PCO’s sCMOS camera systems give science new focus
With impressive image clarity and precision, PCO’s sCMOS image sensors are aiding scientific advancement and fast gaining attention among photography enthusiasts
For more than 25 years, PCO has developed and manufactured high-performance CCD, CMOS and scientific CMOS (sCMOS) camera systems in the centre of Bavaria. Thanks to the quality and performance of our regional suppliers, we have been able to create camera systems for scientific imaging, quality control, and TV and broadcasting – as well as customers who just want a high standard of image quality.
In the past decade, this has led to us becoming engaged in the development of new images sensors. Such special requirements as high frame rates, high dynamics, high sensitivity and extremely low noise are not usually fulfilled by image sensors for consumer cameras.
For example, PCO joined with a group of companies to develop sCMOS sensors, and, based on customer feedback, initiated development of other CMOS image sensors.
Scientific CMOS
Let’s take sCMOS technology as an example. We created a family of sCMOS cameras including pco.edge 5.5, pco.edge 4.2, pco.edge gold 5.5 and pco.edge gold 4.2, which, together with other sCMOS cameras, became a breeding ground for new microscopy techniques.
Some of these new methods overcame the limits of the laws of diffraction and allowed life scientists to investigate in more detail the relationships in embryogenesis, interactions in cells, and other phenomena. Techniques such as superresolution or localisation microscopy, selective plane illumination microscopy, and structured illumination have let us increase the spatial resolution of light microscopy down to a couple of 10 nanometers.
In localisation microscopy, for example, the relevant parts of a cell, protein or whatever are marked with luminescent markers so that, if they are excited by appropriate light, only a few of them emit light at the same time. The distribution of single light emitting molecules is imaged by a light microscope. Due to the limit of diffraction and the small size of the molecules, only blurred spots in the image can be detected. If these spots don’t overlap, it can be assumed a single molecule is the origin, and the centre of mass of the spot can be evaluated. Then a map with the exact positions of the centres of mass of all the spots is stored and the next image taken, in which different molecules will be emitting light.

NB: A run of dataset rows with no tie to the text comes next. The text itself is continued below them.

(* ===== verification/Registry.v ===== *)
(** * Registry: the per-peer lifecycle state machine ([transport/registry.rs])

    Every handler of [Registry::handle], as a program in the panic-state monad
    of the prelude.  Two levels of state follow the borrows of the source:

    - a handler runs on [Ctx]: the registry, the action vector and the shared
      store behind channel handles and clocks;
    - code that holds [entry : &mut PeerEntry] (with [&mut self.next_lifecycle]
      and the action vector) runs on [ECtx]; [with_entry] is
      [self.peers.get_mut(d)], [or_insert_entry] is
      [self.peers.entry(d).or_insert_with(new_entry)].

    [None] is a panic: [expect], an integer overflow of a [+= 1].  [now] and
    [wall] are the readings of [Instant::now] and [SystemTime::now]. *)

From Stdlib Require Import String.
From S2P Require Import Prelude Peer Dedup.
Open Scope Z_scope.

(** ** Constants and data *)

Definition MAX_CONNECT_ATTEMPTS : Z := 15.
Definition DRAINING_TIMEOUT : Duration := from_secs 5.
Definition RESTORING_TIMEOUT : Duration := from_secs 120.
Definition DEAD_GC_TTL : Duration := from_secs 60.
Definition L2CAP_SELECT_TIMEOUT : Duration := from_millis 1500.
Definition CONNECTED_IDLE_DEADLINE : Duration := from_secs 45.
Definition RX_BACKLOG_CAP : nat := 16.

Record Registry := mkRegistry {
  peers : gmap DeviceId PeerEntry;
  next_lifecycle : Z;
  l2cap_policy : L2capPolicy.t;
  verified_prefixes : gmap KeyPrefix EndpointId;
  my_endpoint : EndpointId;
  my_prefix : KeyPrefix;
  adapter_state : BleAdapterState.t;
  (** the value last published through the [watch] sender, if there is one *)
  adapter_state_tx : option BleAdapterState.t;
}.

Definition set_peers (v : gmap DeviceId PeerEntry) (r : Registry) : Registry :=
  mkRegistry v (next_lifecycle r) (l2cap_policy r) (verified_prefixes r) (my_endpoint r)
    (my_prefix r) (adapter_state r) (adapter_state_tx r).
Definition set_next_lifecycle (v : Z) (r : Registry) : Registry :=
  mkRegistry (peers r) v (l2cap_policy r) (verified_prefixes r) (my_endpoint r)
    (my_prefix r) (adapter_state r) (adapter_state_tx r).
Definition set_verified_prefixes (v : gmap KeyPrefix EndpointId) (r : Registry) : Registry :=
  mkRegistry (peers r) (next_lifecycle r) (l2cap_policy r) v (my_endpoint r)
    (my_prefix r) (adapter_state r) (adapter_state_tx r).
Definition set_adapter_state (v : BleAdapterState.t) (r : Registry) : Registry :=
  mkRegistry (peers r) (next_lifecycle r) (l2cap_policy r) (verified_prefixes r)
    (my_endpoint r) (my_prefix r) v (adapter_state_tx r).
Definition set_adapter_state_tx (v : option BleAdapterState.t) (r : Registry) : Registry :=
  mkRegistry (peers r) (next_lifecycle r) (l2cap_policy r) (verified_prefixes r)
    (my_endpoint r) (my_prefix r) (adapter_state r) v.

Definition Registry_new (policy : L2capPolicy.t) (endpoint : EndpointId) : Registry := {|
  peers := ∅;
  next_lifecycle := 1;
  l2cap_policy := policy;
  verified_prefixes := ∅;
  my_endpoint := endpoint;
  my_prefix := prefix_from_endpoint endpoint;
  adapter_state := BleAdapterState.PoweredOn;
  adapter_state_tx := None
|}.
(** Keeping one of several candidates. *)
Lemma dedup_stage now me ep p s s' (cands : list (DeviceId * PeerEntry)) :
  (forall d e, (d, e) ∈ cands <-> live p s d e) -> cands <> [] ->
  Touch (fun x => x ∈ cands.*1 /\ Some x <> dedup_winner now me ep cands) (drained now) s s' ->
  at_most_one_live p s' /\ survives p (fun r => should_win r me ep) s s'.
Proof.
  intros Hc Hne HT. destruct (dedup_winner_spec now me ep cands Hne) as (dw & ew & Hin & Hw & Hrole).
  rewrite Hw in HT.
  assert (forall d e, live p s' d e -> d = dw) as Hone.
  { intros d e Hl. destruct (drain_live_back _ _ _ _ _ _ _ HT Hl) as [Hl0 Hn].
    destruct (decide (d = dw)) as [|Hd]; [done|]. destruct Hn. split; [|congruence].
    apply list_elem_of_fmap. exists (d, e). by rewrite Hc. }
  split.
  - intros d1 e1 d2 e2 H1 H2. by rewrite (Hone _ _ H1), (Hone _ _ H2).
  - intros d e Hl. apply Hc in Hl. pose proof (Hrole _ _ Hl) as Hwin. exists dw, ew. split; [|done].
    apply Hc in Hin as [Hd Hcon]. split; [|done].
    destruct (Touch_lookup_fwd _ _ _ _ _ _ HT Hd) as (e' & H' & [[[_ HD] _]|[_ ->]]); done.
Qed.

(** Requesting upgrades changes none of this. *)
Lemma upgrade_stage p w D s s' :
  Touch D upgraded s s' ->
  (no_pending_dial p s -> no_pending_dial p s') /\
  (at_most_one_live p s -> at_most_one_live p s') /\ survives p w s s'.
Proof.
  intros HT.
  assert (forall d e, live p s' d e -> exists e0, live p s d e0) as Hback.
  { intros d e [Hd Hc]. destruct (Touch_lookup _ _ _ _ _ _ HT Hd)
      as (e0 & H0 & [[_ HR]|[_ ->]]); [|by exists e0].
    exists e0. split; [done|]. by rewrite <- (upgraded_connected p e0 e). }
  split_and!.
  - intros Hn d e since dl Hd. destruct (Touch_lookup _ _ _ _ _ _ HT Hd)
      as (e0 & H0 & [[_ (_ & _ & ->)]|[_ ->]]); [|eauto].
    specialize (Hn _ _ since dl H0). by destruct (phase e0).
  - intros Hone d1 e1 d2 e2 [e1' H1]%Hback [e2' H2]%Hback. eauto.
  - intros d e [Hd Hc]. destruct (Touch_lookup_fwd _ _ _ _ _ _ HT Hd)
      as (e' & H' & [[_ HR]|[_ ->]]); [|by exists d, e].
    exists d, e'. split.
    + split; [done|]. by rewrite (upgraded_connected p e e').
    + by destruct HR as (_ & -> & _).
Qed.
End Stages.

(** ** The handler *)

Section Dedup.
Context {HI : HashIter} {MP : Mpsc}.

Lemma elem_of_candidates p s d e :
  (d, e) ∈ List.filter (fun '(_, e) => connected_for p e) (hm_iter (peers (reg s)))
  <-> live p s d e.
Proof.
  unfold live. rewrite list_elem_of_In, filter_In, <- list_elem_of_In, elem_of_hm_iter. done.
Qed.

Lemma elem_of_to_cancel p s d :
  d ∈ omap (fun '(did, e) =>
      match phase e with
      | PeerPhase.PendingDial _ _ p' => if bool_decide (p' = p) then Some did else None
      | _ => None
      end) (hm_iter (peers (reg s)))
  <-> exists e since dl, peers (reg s) !! d = Some e /\
        phase e = PeerPhase.PendingDial since dl p.
Proof.
  rewrite list_elem_of_omap. split.
  - intros ([d' e] & Hin & E). apply elem_of_hm_iter in Hin.
    destruct (phase e) eqn:Ep; try done. case_bool_decide; simplify_eq. eauto 10.
  - intros (e & since & dl & Hd & Hp). exists (d, e). rewrite elem_of_hm_iter, Hp.
    by rewrite bool_decide_eq_true_2.
Qed.

(** A list with fewer than two candidates has at most one. *)
Lemma few_candidates p s :
  (length (List.filter (fun '(_, e) => connected_for p e) (hm_iter (peers (reg s)))) < 2)%nat ->
  at_most_one_live p s.
Proof.
  intros Hlen d1 e1 d2 e2 H1%elem_of_candidates H2%elem_of_candidates.
  destruct (List.filter _ _) as [|x [|y l]]; cbn in Hlen; [set_solver| |lia].
  apply list_elem_of_singleton in H1, H2. congruence.
Qed.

A larger sequence of images is subsequently recorded and processed in the same way, and a combined map in which all localisations are accumulated is generated. This creates an image with a much higher resolution than the optics of the microscope allow for.

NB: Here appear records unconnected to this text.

Lemma rflows_bind {A B} ann xs bs xs' bs' (c : M Ctx A) (f : A -> M Ctx B) :
  rflows ann xs bs c -> (forall a, rflows ann xs' bs' (f a)) ->
  rflows ann (xs ++ xs') (bs ++ bs') (c ≫= f).
Proof.
  intros Hc Hf s Hs. wp_steps. eapply wp_mono; [by apply Hc|]. intros a s1 [H1 F1].
  eapply wp_mono; [by apply Hf|]. intros b s2 [H2 F2]. split; [done|]. by eapply RegFlow_trans.
Qed.
Lemma rflows_bind_r {A B} ann xs bs (c : M Ctx A) (f : A -> M Ctx B) :
  rflows ann [] [] c -> (forall a, rflows ann xs bs (f a)) -> rflows ann xs bs (c ≫= f).
Proof. apply (rflows_bind ann [] []). Qed.
Lemma rflows_bind_l {A B} ann xs bs (c : M Ctx A) (f : A -> M Ctx B) :
  rflows ann xs bs c -> (forall a, rflows ann [] [] (f a)) -> rflows ann xs bs (c ≫= f).
Proof.
  rewrite <- (app_nil_r xs) at 2. rewrite <- (app_nil_r bs) at 2. apply rflows_bind.
Qed.

Lemma rflows_ret {A} ann (a : A) : rflows ann [] [] (mret a).
Proof. intros s Hs. wp_steps. split; [done|apply RegFlow_refl]. Qed.
Lemma rflows_gets {A} ann (f : Ctx -> A) : rflows ann [] [] (gets f).
Proof. intros s Hs. wp_steps. split; [done|apply RegFlow_refl]. Qed.
Lemma rflows_when ann b (c : M Ctx unit) : rflows ann [] [] c -> rflows ann [] [] (when b c).
Proof. destruct b; [done|]. intros _. apply rflows_ret. Qed.
Lemma rflows_for_each {A} ann (l : list A) (f : A -> M Ctx unit) :
  (forall x, rflows ann [] [] (f x)) -> rflows ann [] [] (for_each l f).
Proof.
  intros Hf s0 Hs. refine (wp_for_each True l f
    (fun s => Own ann (reg s) /\ RegFlow ann ann [] [] s0 s) s0 _ _).
  - split; [done|apply RegFlow_refl].
  - intros x s _ [Ho Hfl]. eapply wp_mono; [by apply Hf|]. intros _ s' [Ho' Hfl'].
    split; [done|]. exact (RegFlow_trans _ _ _ _ _ _ _ _ _ _ Hfl Hfl').
Qed.

(** Registry updates that leave the queues and the pipes alone. *)
Lemma rflows_upd_reg ann f :
  (forall r d e, peers (f r) !! d = Some e -> exists e', peers r !! d = Some e' /\
     pipe e = pipe e' /\ pending_sends e = pending_sends e' /\ rx_backlog e = rx_backlog e') ->
  rflows ann [] [] (upd_reg f).
Proof.
  intros Hf s Hs. unfold upd_reg. wp_steps. split.
  - intros d e He h Hh Hu. apply Hf in He as (e' & He' & Hp & _). rewrite Hp in Hh.
    exact (Hs d e' He' h Hh Hu).
  - exists [], []. cbn. unfold pend, back. rewrite !app_nil_r.
    destruct (peers (f (reg s)) !! D) as [e|] eqn:E; cbn.
    + apply Hf in E as (e' & -> & _ & -> & ->). auto.
    + destruct ann; auto using sublist_nil_l.
Qed.

Lemma rflows_push_action ann a : rflows ann [] [] (push_action a).
Proof.
  intros s Hs. unfold push_action. wp_steps. split; [done|].
  exists [], []. by rewrite !app_nil_r.
Qed.

(** Channels of a pipe that is not the one followed. *)
Lemma Puts_owned ann d h xs bs en en' :
  owned ann d h -> Puts h xs bs en en' ->
  exists xs' bs', out_items ho en' = out_items ho en ++ xs' /\
    in_items hi en' = in_items hi en ++ bs' /\
    (xs' = [] \/ xs' = xs /\ d = D /\ ann = true) /\ (bs' = [] \/ bs' = bs /\ d = D /\ ann = true).
Proof.
  intros Ho [Eo Ei]. rewrite (Eo ho), (Ei hi). do 2 eexists. split; [reflexivity|].
  split; [reflexivity|]. split; case_bool_decide as E; auto; right; split; auto;
    destruct h as [h|]; simplify_eq/=; eauto.
Qed.

(** A program on the entry of [d]. *)
Definition only {A} (d : DeviceId) (l : list A) : list A := if bool_decide (d = D) then l else [].

Lemma run_entry_flows {A} ann xs bs d e (c : M ECtx A) s :
  Own ann (reg s) -> owned ann d (pipe e) ->
  (d = D -> pending_sends e = pend (reg s) /\
     rx_backlog e = from_option rx_backlog [] (peers (reg s) !! D)) ->
  flows xs bs c ->
  wp True (run_entry d e c)
    (fun _ s' => Own ann (reg s') /\ RegFlow ann ann (only d xs) (only d bs) s s') s.
Proof.
  intros Hs He Hq Hc. specialize (Hc (mkECtx (next_lifecycle (reg s)) (actions s) (env s) e)).
  unfold wp, run_entry in *. destruct (c _) as [[a s']|]; [|done].
  destruct Hc as (xs1 & bs1 & Hp & Hx & Hb & Hf & Hpi). cbn in Hp, Hx, Hb, Hf, Hpi. split.
  { intros d' e'. cbn. intros [[<- <-]|[_ He']]%lookup_insert_Some h Hh Hu; [|by eapply Hs].
    destruct Hpi as [Hpi|Hpi]; [|congruence]. apply (He h); congruence. }
  destruct (Puts_owned _ _ _ _ _ _ _ He Hp) as (xs' & bs' & Eo & Ei & Hxs & Hbs).
  exists xs', bs'. cbn. split_and!; [done..| |]; unfold only, pend, back in *; cbn.
  - case_bool_decide as Ed.
    + subst d. rewrite lookup_insert_eq. cbn. destruct (Hq eq_refl) as [<- _]. etrans; [|exact Hx].
      destruct Hxs as [-> |[-> _]]; [by apply sublist_inserts_l|done].
    + rewrite lookup_insert_ne by done. destruct Hxs as [-> |[_ [? _]]]; [|done].
      by rewrite app_nil_r.
  - case_bool_decide as Ed.
    + subst d. rewrite lookup_insert_eq. cbn. destruct (Hq eq_refl) as [_ <-].
      destruct ann; [rewrite app_nil_r|].
      * destruct Hbs as [-> |[-> _]]; [apply sublist_nil_l|done].
      * by destruct Hbs as [-> |[_ [_ ?]]].
    + rewrite lookup_insert_ne by done. destruct Hbs as [-> |[_ [? _]]]; [|done].
      by rewrite app_nil_r.
Qed.

Lemma tracked_entry ann d e s :
  Own ann (reg s) -> peers (reg s) !! d = Some e ->
  owned ann d (pipe e) /\ (d = D -> pending_sends e = pend (reg s) /\
    rx_backlog e = from_option rx_backlog [] (peers (reg s) !! D)).
Proof. intros Hs He. split; [by eapply Hs|]. intros ->. unfold pend. by rewrite He. Qed.

Lemma rflows_with_entry {A} ann xs bs d (c : M ECtx A) :
  flows xs bs c -> rflows ann (only d xs) (only d bs) (with_entry d c).
Proof.
  intros Hc s Hs. unfold with_entry. wp_steps.
  destruct (peers (reg s) !! d) as [e|] eqn:E; wp_steps.
  - destruct (tracked_entry _ _ _ _ Hs E) as [Ho Hq]. by apply run_entry_flows.
  - split; [done|]. exists [], []. rewrite !app_nil_r. split_and!; auto; by apply sublist_inserts_r.
Qed.

Lemma rflows_expect_entry {A} ann d (c : M ECtx A) :
  calm c -> rflows ann [] [] (expect_entry d c).
Proof.
  intros Hc s Hs. unfold expect_entry. wp_steps.
  destruct (peers (reg s) !! d) as [e|] eqn:E; [|done].
  destruct (tracked_entry _ _ _ _ Hs E) as [Ho Hq].
  pose proof (run_entry_flows ann [] [] d e c s Hs Ho Hq (calm_flows [] [] c Hc)) as Hr.
  unfold only in Hr. by destruct (bool_decide _).
Qed.

Lemma rflows_or_insert_entry {A} ann xs bs d (c : M ECtx A) :
  flows xs bs c -> rflows ann (only d xs) (only d bs) (or_insert_entry d c).
Proof.
  intros Hc s Hs. unfold or_insert_entry, new_entry. wp_steps.
  destruct (peers (reg s) !! d) as [e|] eqn:E; wp_steps.
  - destruct (tracked_entry _ _ _ _ Hs E) as [Ho Hq]. by apply run_entry_flows.
  - destruct (checked_add _ _ _) as [n|]; [|done]. unfold upd_reg. wp_steps.
    set (s1 := mkCtx _ _ _). change (RegFlow ann ann ?a ?b s) with (RegFlow ann ann a b s1).
    apply (run_entry_flows ann xs bs); [done|by intros h|intros ->; unfold pend; cbn; by rewrite E|done].
Qed.

Lemma rcalm_with_entry {A} ann d (c : M ECtx A) : calm c -> rflows ann [] [] (with_entry d c).
Proof.
  intros Hc%(calm_flows [] []). apply (rflows_with_entry ann [] [] d) in Hc.
  unfold only in Hc. by destruct (bool_decide _).
Qed.
Lemma rcalm_or_insert_entry {A} ann d (c : M ECtx A) :
  calm c -> rflows ann [] [] (or_insert_entry d c).
Proof.
  intros Hc%(calm_flows [] []). apply (rflows_or_insert_entry ann [] [] d) in Hc.
  unfold only in Hc. by destruct (bool_decide _).
Qed.
Lemma rcalm_for_each_entry ann c : calm c -> rflows ann [] [] (for_each_entry c).
Proof.
  intros Hc. apply rflows_bind_r; [apply rflows_gets|]. intros r. apply rflows_for_each. intros d.
  apply rflows_bind_r; [by apply rcalm_with_entry|]. intros _. apply rflows_ret.
Qed.

Lemma rcalm_map_peers ann f :
  (forall e, pipe (f e) = pipe e /\ pending_sends (f e) = pending_sends e /\
     rx_backlog (f e) = rx_backlog e) ->
  rflows ann [] [] (upd_reg (fun r => set_peers (f <$> peers r) r)).
Proof.
  intros Hf. apply rflows_upd_reg. intros r d e. cbn. rewrite lookup_fmap_Some.
  intros (e' & <- & He'). exists e'. split; [done|apply Hf].
Qed.
Lemma rcalm_filter_peers ann (P : DeviceId * PeerEntry -> Prop) `{forall x, Decision (P x)} :
  rflows ann [] [] (upd_reg (fun r => set_peers (filter P (peers r)) r)).
Proof.
  apply rflows_upd_reg. intros r d e [He _]%map_lookup_filter_Some. by exists e.
Qed.
Lemma rcalm_same_peers ann f :
  (forall r, peers (f r) = peers r) -> rflows ann [] [] (upd_reg f).
Proof. intros Hf. apply rflows_upd_reg. intros r d e. rewrite Hf. intros He. by exists e. Qed.
End Tracked.

#[export] Hint Resolve rflows_ret rflows_gets rflows_when rcalm_with_entry rcalm_or_insert_entry
  rcalm_for_each_entry rcalm_filter_peers rflows_push_action rflows_expect_entry : calm.
#[export] Hint Extern 1 (rflows _ _ _ _ _ _ (upd_reg _)) => apply rcalm_same_peers; done : calm.

(** Decompose a handler into its calls, none of which takes data in. *)
Ltac rcalm_step :=
  match goal with
  | |- rflows _ _ _ _ [] [] (_ ≫= _) => apply rflows_bind_r; [|intros ?]
  | |- rflows _ _ _ _ [] [] (for_each _ _) => apply rflows_for_each; intros ?
  | |- rflows _ _ _ _ [] [] (when _ _) => apply rflows_when
  | |- rflows _ _ _ _ [] [] (match ?x with _ => _ end) => destruct x
  end.
Ltac rcalm_run := repeat first [solve [eauto with calm] | rcalm_step].

Section HandlersCalm.
Context {HI : HashIter} {MP : Mpsc}.
Context (D : DeviceId) (ho : OutboundTx) (hi : InboundTx) (ann : bool).

Lemma rcalm_prune : rflows D ho hi ann [] [] prune_verified_prefixes.
Proof. unfold prune_verified_prefixes. rcalm_run. Qed.
End HandlersCalm.

#[export] Hint Resolve rcalm_prune : calm.

Section Handlers.
Context {HI : HashIter} {MP : Mpsc}.
Context (D : DeviceId) (ho : OutboundTx) (hi : InboundTx) (ann : bool).

Local Abbreviation rcalm := (rflows D ho hi ann [] []).

Lemma rcalm_verified now wall ep exact : rcalm (handle_verified_endpoint now wall ep exact).
Proof.
  unfold handle_verified_endpoint. cbn zeta. rcalm_run.
  - apply rcalm_with_entry. calm_run.
  - apply rcalm_map_peers. intros e. by destruct (prefix_is _ e).
Qed.

Lemma rcalm_advertised now p d rssi : rcalm (handle_advertised now p d rssi).
Proof. unfold handle_advertised. cbn zeta. rcalm_run. apply rcalm_with_entry. calm_run. Qed.

Lemma rcalm_subscribed now d u p : rcalm (handle_peripheral_client_subscribed now d u p).
Proof.
  unfold handle_peripheral_client_subscribed. cbn zeta. rcalm_run.
  apply rcalm_or_insert_entry. calm_run.
Qed.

Obviously, in this type of application high sensitivity, low noise and a high frame rate are required. The sCMOS camera allows all of these. Images can be recorded at a frame rate 10 times higher and with a higher degree of detection precision than the emCCD camera systems previously used. Now the images are ready in 10-20 seconds; before, it took minutes. This improvement allows more efficient research and a greater number of investigations to be conducted at once.
Applications in 3D
Even in the other areas in which they are used, PCO sCMOS cameras reduce the recording time of images and allow the investigation of dynamics on this spatial scale. In industrial applications – such as precise, high-contrast, 3D measurements of objects – the high intra-scene dynamic of sCMOS cameras is exploited. The large dynamic of the sCMOS technology allows the detection of the bright and very dark parts of the same scene.

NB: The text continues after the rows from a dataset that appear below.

(** C15. A dial keeps its address.  Take any reachable table in which an endpoint
    has been scanned at a device but is neither routed, nor being dialled, nor
    reserved.  The resolver's first poll emits an address; sending to it (with
    room in the inbox) hands the registry a datagram for that device with the
    endpoint to dial; the data pipe of that dial is opened under the very
    identifier in the address; from then on the address leads to the device as a
    live pipe, and the resolver has nothing new to say. *)
Theorem dial_keeps_address (r : Routing) (held : gset Z) (t1 t2 t3 : Instant) (ep : EndpointId)
    (d : DeviceId) (w w' : Waker) (race : chan PeerCommand.t -> chan PeerCommand.t)
    (snap : gmap DeviceId PeerStateSummary) (contents : Bytes)
    (inbox inbox' : chan PeerCommand.t) (tx : Z) (ws : list Waker) :
  rreachable (r, held) -> next_id r < u64_max ->
  routable r !! ep = None -> pending_pipe_for ep r = None ->
  reservations r !! prefix_from_endpoint ep = None ->
  scan_hint r !! prefix_from_endpoint ep = Some d ->
  let cmd := PeerCommand.SendDatagram d (Some ep) (from_option sum_tx_gen 0 (snap !! d)) contents w' in
  chan_try_send inbox cmd = (TrySend.Ok, inbox') ->
  exists id addr r1 r2,
    poll_next t1 ep w None r = (Poll.Ready addr, Some id, r1) /\
    (exists s', poll_send race t2 snap addr contents w' (mkSendCtx r1 inbox tx ws)
        = Some (Poll.Ready (inr tt), s') /\
      chan_items (sc_inbox s') = chan_items inbox ++ [cmd] /\ sc_routing s' = r1) /\
    start_data_pipe t3 d ConnectRole.Central (Some ep) r1 = Some (id, Some ep, r2) /\
    parse_token_addr addr = inr id /\ device_for_pipe id r2 = Some d /\
    (poll_next t3 ep w (Some id) r2).1 = (Poll.Pending, Some id).
Proof.
  intros Hr%rreachable_inv Hn Hrt Hpd Hres Hs cmd Hsend.
  destruct (poll_next_reserves t1 ep w r held d Hr Hn Hrt Hpd Hres Hs)
    as (r1 & E1 & Hi1 & Hpend & Hrout & Hpip & Hscan & Hres1 & Hst1).
  destruct (start_reserved t3 d ConnectRole.Central ep r1 held _ Hi1 Hres1)
    as (r2 & E2 & Hd2 & Hr2 & Hp2). cbn in E2, Hd2, Hp2.
  pose proof (id_next _ Hr) as H0. cbn in H0.
  assert (parse_token_addr (token_custom_addr (next_id r + 1)) = inr (next_id r + 1)) as Hparse
    by (apply parse_token; lia).
  exists (next_id r + 1), (token_custom_addr (next_id r + 1)), r1, r2.
  split; [done|]. split; [|split_and!; try done].
  - unfold poll_send. rewrite Hparse. unfold resolve_target. cbn [sc_routing].
    assert (device_for_pipe (next_id r + 1) r1 = None) as ->.
    { unfold device_for_pipe. rewrite Hpip.
      by destruct (IdInv_unused r held (next_id r + 1) Hr ltac:(lia)) as (-> & _). }
    unfold reservation_target. rewrite Hst1. cbn [mbind option_bind]. rewrite Hres1. cbn [mbind option_bind].
    unfold scan_hint_for_prefix. rewrite Hscan, Hs. cbn. unfold offer. cbn. fold cmd.
    pose proof (chan_try_send_spec inbox cmd) as Hspec. rewrite Hsend in *. eauto.
  - unfold poll_next, routable_pipe_for.
    change (routable (register_endpoint_waker ep w r2)) with (routable r2).
    rewrite Hr2, Hrout, Hrt. cbn [fmap option_fmap option_map].
    change (pending_pipe_for ep (register_endpoint_waker ep w r2)) with (pending_pipe_for ep r2).
    rewrite (pending_pipe_for_new ep (next_id r + 1) r2 t3 r);
      [|done|by rewrite Hp2, Hpend]. by rewrite bool_decide_eq_true_2.
Qed.
End SendFacts.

Now the images are ready in 10-20 seconds; before, it took minutes
Since the raw data has a high 16-bit dynamic and therefore a high image content, it is up to the user how the raw data is displayed in the 18-bit world of screens and magazines. The image can be converted into a printable 8-bit format while retaining a large amount of data, The use of this high intra-scene dynamic can be extended to other applications, such as 3D measurements of so-called ‘non-cooperative surfaces’ (e.g. strongly reflecting metal parts in car manufacturing) and the 3D modelling of ancient buildings for disaster recovery. In all these applications, a large contrast within the same image has to be detected and processed.
While the sCMOS cameras allow the development of cutting edge techniques, they also allow existing applications to be taken to the next level. In areas such as digital pathology and confocal microscopy, imaging times are significantly reduced and image quality is improved.
In general
PCO keeps an eye on developments in CMOS image sensor technology and we work with research applications to create further developments. This, in conjunction with our excellent contact with customers, enables us to push the limits of camera technology. Healthy and steady growth, an expanding worldwide sales network (a sales office was opened in Singapore in 2013 for a better Asian service) are the driving forces for the future of the company.
But the fundament of the excellent situation at PCO is the motivation and creativity of PCO’s personnel, as proven by a low staff turnover. The plan for the future is to continue the advancement of camera technology for the benefit of our customers – and ultimately PCO.